# Broadcast Variables

## What are Broadcast Variables?
Broadcast Variables allow us to broadcast a read-only copy of non-rdd data to all the executors.  The executors can then access the value of this data locally.  This is much more efficent than relying on the driver to trasmit this data teach time a task is run.

## Using a Broadcast Variable

In [4]:
# Create a broadcast variable, transmitting it's value to all the executors.
broadcastVar=sc.broadcast([1,2,3])

# I can read it's value
print broadcastVar.value

# When I no longer want the variable to remain on the executors, I should free up the memory.
broadcastVar.unpersist()

In [5]:
# The value is available on the driver
print "Driver:", broadcastVar.value

# And on the executors
mapFunction=lambda n: "Task " + str(n) + ": " + str(broadcastVar.value)
results=sc.parallelize(range(10), numSlices=10).map(mapFunction).collect()
print "\n".join(results)


## How Broadcast Variables can improve performance (demo)
Here we have a medium sized dataSet, small enough to fit in RAM, but still involves quite a bit of network communication when sending the dataSet to the executors.

In [7]:
# Create a medium sized dataSet of several million values.
size=2*1000*1000
dataSet=list(xrange(size))

# Check out the size of the dataSet in RAM.
import sys
print sys.getsizeof(dataSet) / 1000 / 1000, "Megabytes"

Now let's demonstrate the overhead of network communication when not using broadcast variables.

In [9]:
# Ceate an RDD with 5 partitions so that we can do an operation in 5 seperate tasks running in parallel on up to 5 different executors.
rdd=sc.parallelize([1,2,3,4,5], numSlices=5)
print rdd.getNumPartitions(), "partitions"

In [10]:
# In a loop, do a job 5 times without using broadcast variables...
for i in range(5):
  rdd.map(lambda x: len(dataSet) * x).collect()

# Look how slow it is...
# This is because our local "data" variable is being used by the lambda and thus must be sent to each executor every time a task is run.

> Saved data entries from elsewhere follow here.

(** A table of the catalog as the executors tell them apart. *)
Inductive QueryTable :=
| StorageTable (name full_name : str) (id : TableId) (sch : TableSchema)
| WildcardTable (name : str)
| VirtualTable (name : str)
| OtherTable (name : str).

Definition Name (t : QueryTable) : str :=
  match t with StorageTable n _ _ _ | WildcardTable n | VirtualTable n | OtherTable n => n end.

Section session.
Context {S : Type} `{CatalogStore S, Storage S, !RewritableStorage S}.
Context `{AbslText, AbslDouble, DuckText, VectorMemory, !InMemoryDb S}.

(** A computation with a connection. *)
Abbreviation Session := (Op (connection * S)).

Definition on_store {A} (m : Op S A) : Session A := fun cs =>
  let '(s, r) := m cs.2 in ((cs.1, s), r).

Definition query (sql : str) : Session (outcome str (list duckdb_data_chunk)) := fun cs =>
  let '(c, s, r) := session_query cs.1 cs.2 sql in ((c, s), Ok r).

(** A body with a connection of its own, closed afterwards. *)
Definition with_session {A} (open_failed connect_failed : str) (register : bool) (body : Session A) : Op S A := fun s =>
  if negb duckdb_open then (s, Err (InternalError open_failed))
  else match duckdb_connect with
  | None => (s, Err (InternalError connect_failed))
  | Some c =>
      let '(c, registered) := if register then RegisterAll c else (c, Ok ()) in
      match registered with
      | Err e => (s, Err e)
      | Ok _ => let '(cs, r) := body (c, s) in (cs.2, r)
      end
  end.

Definition RunSqlNoResult (style : LiteralStyle) (sql : str) : Session unit :=
  r ← query sql;
  match r with
  | Ok _ => mret ()
  | Err detail => op_fail (InternalError (style_tag style ++ $": query failed: " ++ sql ++ $": " ++ detail))
  end.

Definition ResolveParquetPath (id : TableId) (as_of_ms : option Z) : Session (option str) := fun cs =>
  (cs, match as_of_ms with
       | None => Ok (ParquetSnapshotPath cs.2 id)
       | Some ms => ParquetSnapshotPathAt cs.2 id ms
       end).

Definition CreateOrReplaceTable (style : LiteralStyle) (table_name : str) (sch : TableSchema) : Session unit :=
  RunSqlNoResult style ($"CREATE OR REPLACE TABLE " ++ table_name ++ $" " ++ RenderColumnList style sch).

(** The loop over a row iterator. *)
Definition ReadRowsFromIterator (it : RowIterator) : StatusOr (list Storage.Row) :=
  match iter_error it with None => Ok (iter_rows it) | Some e => Err e end.

Definition scan_rows (id : TableId) : Session (list Storage.Row) := fun cs =>
  (cs, it ← ScanRows cs.2 id; ReadRowsFromIterator it).

(** [control::internal::AttachStorageTableAt]. *)
Definition control_AttachStorageTableAt (name : str) (id : TableId) (sch : TableSchema) (quoted_table_name : str)
    (as_of_ms : option Z) : Session unit :=
  parquet_path ← ResolveParquetPath id as_of_ms;
  _ ← CreateOrReplaceTable control_style quoted_table_name sch;
  match parquet_path with
  | Some path =>
      RunSqlNoResult control_style ($"INSERT INTO " ++ quoted_table_name ++ $" SELECT * FROM read_parquet("
        ++ quoted_text path ++ $")")
  | None =>
      rows ← scan_rows id;
      match rows with
      | [] => mret ()
      | _ => sql ← op_lift (BuildInsertSqlForRows control_style quoted_table_name name sch rows);
             RunSqlNoResult control_style sql
      end
  end.

(** [AttachParquetTableAt]: only the rows the policies let through are read. *)
Definition AttachParquetTableAt (sch : TableSchema) (quoted_table_name parquet_path row_access_filter_sql : str)
    : Session unit :=
  let where_clause := match row_access_filter_sql with [] => [] | f => $" WHERE " ++ f end in
  _ ← CreateOrReplaceTable engine_style quoted_table_name sch;
  RunSqlNoResult engine_style ($"INSERT INTO " ++ quoted_table_name ++ $" SELECT " ++ RenderColumnIdentList sch
    ++ $" FROM read_parquet(" ++ quoted_text parquet_path ++ $")" ++ where_clause).

Definition InsertScannedRowsAt (name : str) (sch : TableSchema) (quoted_table_name : str) (rows : list Storage.Row)
    : Session unit :=
  sql ← op_lift (BuildInsertSqlForRows engine_style quoted_table_name name sch rows); RunSqlNoResult engine_style sql.

Definition ApplyRowAccessFilterDelete (quoted_table_name row_access_filter_sql : str) : Session unit :=
  match row_access_filter_sql with
  | [] => mret ()
  | f => RunSqlNoResult engine_style ($"DELETE FROM " ++ quoted_table_name ++ $" WHERE NOT (" ++ f ++ $")")
  end.

(** [duckdb::internal::AttachStorageTableAt]. *)
Definition engine_AttachStorageTableAt (name : str) (id : TableId) (sch : TableSchema) (quoted_table_name : str)
    (as_of_ms : option Z) (row_access_filter_sql : str) : Session unit :=
  parquet_path ← ResolveParquetPath id as_of_ms;
  match parquet_path with
  | Some path => AttachParquetTableAt sch quoted_table_name path row_access_filter_sql
  | None =>
      _ ← CreateOrReplaceTable engine_style quoted_table_name sch;
      rows ← scan_rows id;
      _ ← match rows with
          | [] => mret ()
          | _ => InsertScannedRowsAt name sch quoted_table_name rows
          end;
      ApplyRowAccessFilterDelete quoted_table_name row_access_filter_sql
  end.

Let's do that again, but this time we'll first send a copy of the dataset to the executors once, so that the data is available locally every time a task is run.

In [12]:
# Create a broadcast variable.  This will transmit the dataset to the executors.
broadcastVar=sc.broadcast(dataSet)

Now we'll run the job 5 times, and notice how much faster it is since we don't have to retransmit the data set each time.

In [14]:
for i in range(5):
  rdd.map(lambda x: len(broadcastVar.value)).collect()

Finally, let's delete the the broadcast variable out of the Executor JVMs

In [16]:
# Free up the memory on the executors.
broadcastVar.unpersist()

## Frequently Asked Questions about Broadcast Variables
**Q:** How is this different than using an RDD to keep data on an executor?  
**A:** With an RDD, the data is divided up into partitions and executors hold only a few partitions.  A broadcast variable is sent out to all the executors.

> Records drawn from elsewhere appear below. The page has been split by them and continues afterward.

Lemma url_escape_decodes s : url_decode (UrlEscapePath s) = Some s.
Proof.
  induction s as [|c s IH]; [done|].
  replace (UrlEscapePath (c :: s)) with (escape_one c ++ UrlEscapePath s); [by apply escape_one_decodes|].
  unfold escape_one, UrlEscapePath. cbn [flat_map]. by rewrite app_nil_r.
Qed.

Lemma c_str_id s : ~ (zero ∈ s) -> c_str s = s.
Proof.
  induction s as [|c s IH]; [done|]. intros [Ne N]%not_elem_of_cons. cbn [c_str].
  destruct (Z.eqb_spec (byteval c) 0) as [E|]; [|by rewrite IH]. destruct Ne. by apply (inj byteval).
Qed.

Lemma escape_without_nul s : ~ (zero ∈ s) -> ~ (zero ∈ ShellEscape s).
Proof.
  intros N I. unfold ShellEscape in I. apply list_elem_of_In, in_flat_map in I as (c & Ic & I).
  apply list_elem_of_In in Ic, I. case_decide; [revert I; by apply literal_without|].
  apply list_elem_of_singleton in I. congruence.
Qed.

Lemma url_without_nul s : ~ (zero ∈ UrlEscapePath s).
Proof.
  unfold UrlEscapePath. intros I. apply list_elem_of_In, in_flat_map in I as (c & _ & I). revert I.
  destruct c as [[] [] [] [] [] [] [] []]; vm_compute; intuition congruence.
Qed.

Ltac nul_free :=
  rewrite ?not_elem_of_app; split_and!;
  first [done | by apply literal_without | by apply escape_without_nul | apply url_without_nul].

Lemma fetch_words url cache : ~ (zero ∈ url) -> ~ (zero ∈ cache) ->
  shell_words (c_str (fetch_command url cache)) = Some [$"curl"; $"-sf"; url; $"-o"; cache].
Proof.
  intros Nu Nc. rewrite c_str_id by (unfold fetch_command, shell_quoted; nul_free).
  unfold shell_words, fetch_command.
  change ($"curl -sf " ++ ?r) with ($"curl" ++ " "%char :: ($"-sf" ++ " "%char :: r)).
  change ($" -o " ++ ?r) with (" "%char :: ($"-o" ++ " "%char :: r)).
  by rewrite (words_word $"curl"), (words_word $"-sf"), words_quoted_blank, (words_word $"-o"), words_last.
Qed.

Lemma upload_words url cache content_type :
  ~ (zero ∈ url) -> ~ (zero ∈ cache) -> ~ (zero ∈ content_type) ->
  shell_words (c_str (upload_command content_type cache url)) =
    Some [$"curl"; $"-sf"; $"-X"; $"POST"; $"-H"; $"Content-Type: " ++ content_type; $"--data-binary";
          $"@" ++ cache; url].
Proof.
  intros Nu Nc Nt. rewrite c_str_id by (unfold upload_command, shell_quoted; nul_free).
  unfold shell_words, upload_command.
  change ($"curl -sf -X POST -H 'Content-Type: " ++ ?r) with
    ($"curl" ++ " "%char :: ($"-sf" ++ " "%char :: ($"-X" ++ " "%char :: ($"POST" ++ " "%char ::
      ($"-H" ++ " "%char :: ($"'" ++ $"Content-Type: " ++ r)))))).
  change ($"' --data-binary @" ++ ?r) with ($"'" ++ " "%char :: ($"--data-binary" ++ " "%char :: ($"@" ++ r))).
  change ($" " ++ shell_quoted url) with (" "%char :: shell_quoted url).
  rewrite (words_word $"curl"), (words_word $"-sf"), (words_word $"-X"), (words_word $"POST"), (words_word $"-H") by done.
  rewrite (words_header content_type), words_blank, (words_word $"--data-binary") by done.
  by rewrite (words_plain $"@"), words_quoted_blank, words_last.
Qed.

Lemma parse_gs_uri b o : ~ ("/"%char ∈ b) -> b <> [] -> o <> [] ->
  ParseGsUri ($"gs://" ++ b ++ $"/" ++ o) = Ok (mkObject b o).
Proof.
  intros Nb Eb Eo. unfold ParseGsUri. rewrite strip_prefix_app.
  change (find_sub $"/") with (find_sub ["/"%char]). rewrite find_sub_skip by done.
  change (find_sub _ ?x) with (find_sub $"/" x). rewrite find_sub_here. cbn. rewrite app_nil_r.
  destruct b; [done|]. by destruct o.
Qed.

(** The shell runs curl with exactly the arguments meant: the URL and the path of
    the file, unchanged, whatever bytes but NUL they hold; and the URL names the
    bucket and the object: their percent-decoding is what the URI says. *)
Theorem curl_commands_exact origin cache content_type b o :
  ~ (zero ∈ origin) -> ~ (zero ∈ cache) -> ~ (zero ∈ content_type) -> ~ ("/"%char ∈ b) -> b <> [] -> o <> [] ->
  exists parts, ParseGsUri ($"gs://" ++ b ++ $"/" ++ o) = Ok parts /\
    shell_words (c_str (fetch_command (GcsMediaURL origin parts) cache)) =
      Some [$"curl"; $"-sf"; origin ++ $"/storage/v1/b/" ++ UrlEscapePath b ++ $"/o/" ++ UrlEscapePath o ++ $"?alt=media";
            $"-o"; cache] /\
    shell_words (c_str (upload_command content_type cache (GcsUploadURL origin parts))) =
      Some [$"curl"; $"-sf"; $"-X"; $"POST"; $"-H"; $"Content-Type: " ++ content_type; $"--data-binary"; $"@" ++ cache;
            origin ++ $"/upload/storage/v1/b/" ++ UrlEscapePath b ++ $"/o?uploadType=media&name=" ++ UrlEscapePath o] /\
    url_decode (UrlEscapePath b) = Some b /\ url_decode (UrlEscapePath o) = Some o.
Proof.
  intros No Nc Nt Nb Eb Eo. exists (mkObject b o). split_and!; [by apply parse_gs_uri| | |apply url_escape_decodes..].
  - apply fetch_words; [|done]. unfold GcsMediaURL. nul_free.
  - apply upload_words; [|done..]. unfold GcsUploadURL. nul_free.
Qed.

Module ControlTextDemo.
Lemma curl_commands_exact_witness :
  exists parts, ParseGsUri $"gs://in'box/a b/c.csv" = Ok parts /\
    shell_words (c_str (fetch_command (GcsMediaURL $"http://127.0.0.1:4443" parts) $"/data/it's")) =
      Some [$"curl"; $"-sf"; $"http://127.0.0.1:4443/storage/v1/b/in%27box/o/a%20b%2Fc.csv?alt=media"; $"-o"; $"/data/it's"].
Proof.
  destruct (curl_commands_exact $"http://127.0.0.1:4443" $"/data/it's" $"text/csv" $"in'box" $"a b/c.csv")
    as (parts & E & F & _); [by apply literal_without..|done|done|].
  exists parts. split; [exact E|]. rewrite F. by vm_compute.
Defined.
End ControlTextDemo.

**Q:** When should I use an RDD and when should I use a broadcast variable?  
**A:** BroadCast variables must fit into RAM (and they're generally under 20 MB).  And they are on all executors.  They're good for small datasets that you can afford to leave in memory on the executors.  RDDs are better for very large datasets that you want to partition and divide up between executors.